The constitution accords individuals the right to choose, change, and freely practice their religion and prohibits religious discrimination. It specifically recognizes the right of indigenous communities to express their religions freely. The constitution states the relationship between the state and the Roman Catholic Church is based on independence, cooperation, and autonomy. The Vice Ministry of Worship (VMW) extended until the end of the year a grace period for all religious and philosophical groups to complete the mandatory registration process and did not impose penalties or monetary sanctions on groups that had not registered. In August authorities granted final approval of the application of the Catholic Christian Apostolic National Church of Paraguay (ICCAN) as a legal entity. According to ICCAN representatives, ICCAN applied for nonprofit organization (NPO) status in September. Following government approval of its NPO status, ICAAN resubmitted its registration request to the VMW, as required after the government approved its legal status. During the year, the Jehovah’s Witnesses Association reported two cases of individual Jehovah’s Witnesses receiving a hospital blood transfusion against their will; in one of the cases, the Supreme Court ruled the right to life prevailed over the patient’s right to autonomy.
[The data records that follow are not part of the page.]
(* ===== verification/QueryParams.v ===== *)
(** * Search parameters: src/api/queryparser.cpp

    From the parameters of a request to the query object: truth values, lists,
    numbers with their bounds and defaults, JSON bodies, multi-search bodies, and the
    inline syntax of the query text (directives, ranges, boosts, fuzzy terms, loose
    operators). [ParseFilters] is in FilterLang. An expression [catch (...)] takes
    the [None] of a conversion. *)

From Stdlib Require Import SpecFloat.
From S2P Require Import Prelude CText StdMap DocValues ResultShaping DocumentStore Regex QueryObject.

Module QueryParams.
Import DocValues Regex QueryObject.

(** ** Small helpers *)

Definition ParseSearchBool (Value : bytes) (DefaultValue : bool) : bool :=
  if bool_decide (Value = []) then DefaultValue
  else
    let Lowered := tolower <$> Value in
    if bool_decide (Lowered ∈ [ #"1"; #"true"; #"yes"; #"on"]) then true
    else if bool_decide (Lowered ∈ [ #"0"; #"false"; #"no"; #"off"]) then false
    else DefaultValue.

Definition TrimCopy (Value : bytes) : bytes := trim blank Value.

(** Words with one blank between them. *)

Fixpoint unwords (ws : list bytes) : bytes :=
  match ws with
  | [] => []
  | [w] => w
  | w :: r => w ++ #" " ++ unwords r
  end.

Definition max_double (a b : double) : double := if SFltb a b then b else a.
Definition min_double (a b : double) : double := if SFltb b a then b else a.

(** ** Inline directives *)

Definition directive (Lowered : bytes) : bool :=
  bool_decide (Lowered ∈ [ #"do:casesensitive"; #"do:case_sensitive"; #"do:case-sensitive"; #"is:casesensitive"; #"is:case_sensitive"; #"is:case-sensitive"]).

Definition keep_token (st : list bytes * bool) (Token : bytes) : list bytes * bool :=
  if directive (tolower <$> Token) then (st.1, true) else (st.1 ++ [Token], st.2).

Definition ApplyInlineQueryDirectives (QueryText : bytes) (CaseSensitive : bool) : bytes * bool :=
  if bool_decide (QueryText = []) then (QueryText, CaseSensitive)
  else let (KeptTokens, CaseSensitive) := foldl keep_token ([], CaseSensitive) (ResultShaping.words [] QueryText) in (unwords KeptTokens, CaseSensitive).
In May the VMW hosted the first Paraguayan-Argentine Interreligious Regional Symposium in the city of Encarnacion, in which Roman Catholics, evangelical Protestants, and Muslims participated. According to the VMW, the symposium aimed to communicate each country’s commitment to religious diversity and foster respect for multiculturalism through interreligious dialogue. Roman Catholic, Protestant, Church of Jesus Christ of Latter-day Saints (Church of Jesus Christ), and Jewish representatives stated they regularly participated in various interreligious dialogues. In July, under the auspices of the Permanent Forum of Interreligious Dialogue, Baha’i, Roman Catholic, evangelical Protestant, Jewish, Church of Jesus Christ, and Muslim communities signed a statement declaring the country an interreligious coexistence zone. The signatories said the statement would serve as an instrument to create and strengthen projects that promote interreligious coexistence based on the respect and acceptance of multiculturalism and diversity of ideas and beliefs.
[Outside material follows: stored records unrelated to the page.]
(* ===== verification/QueryCleanup.v ===== *)
(** * The clean-up of query operators, against a reference over words

    [CleanupInlineQueryOperators] works with regular expressions on the text;
    [strip] drops operators from the two ends of a list of words. *)

From S2P Require Import Prelude CText DocValues ResultShaping Regex QueryParams.

Module QueryCleanup.
Import DocValues Regex QueryParams.

(** ** The clean-up of operators, over words *)

Definition operator (w : bytes) : bool := bool_decide (tolower <$> w ∈ [ #"and"; #"or"]).

Definition drop_first (ws : list bytes) : list bytes :=
  match ws with w :: (_ :: _) as r => if operator w then r else ws | _ => ws end.

Definition drop_last (ws : list bytes) : list bytes := reverse (drop_first (reverse ws)).

(** One operator off each end, as often as there are words: a query of one word stays. *)

Definition round (ws : list bytes) : list bytes := drop_last (drop_first ws).

Definition strip (ws : list bytes) : list bytes := Nat.iter (length ws) round ws.

Definition is_word (w : bytes) : Prop := w <> [] /\ Forall (fun c => isspace c = false) w.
U.S. embassy officials met with Director General Marco Mendez of the VMW and discussed ICCAN’s registration status, government actions to facilitate the registration process, the promotion of religious freedom, interreligious dialogue, whether any religious discrimination claims had been filed during the year, and the provision of state funding for schools run by religious groups. Embassy officials met with representatives of the Roman Catholic, evangelical Protestant, Mennonite, Church of Jesus Christ, Muslim, ICCAN, and Jewish communities to discuss interfaith respect for religious diversity and hear their views on the status of religious freedom in the country.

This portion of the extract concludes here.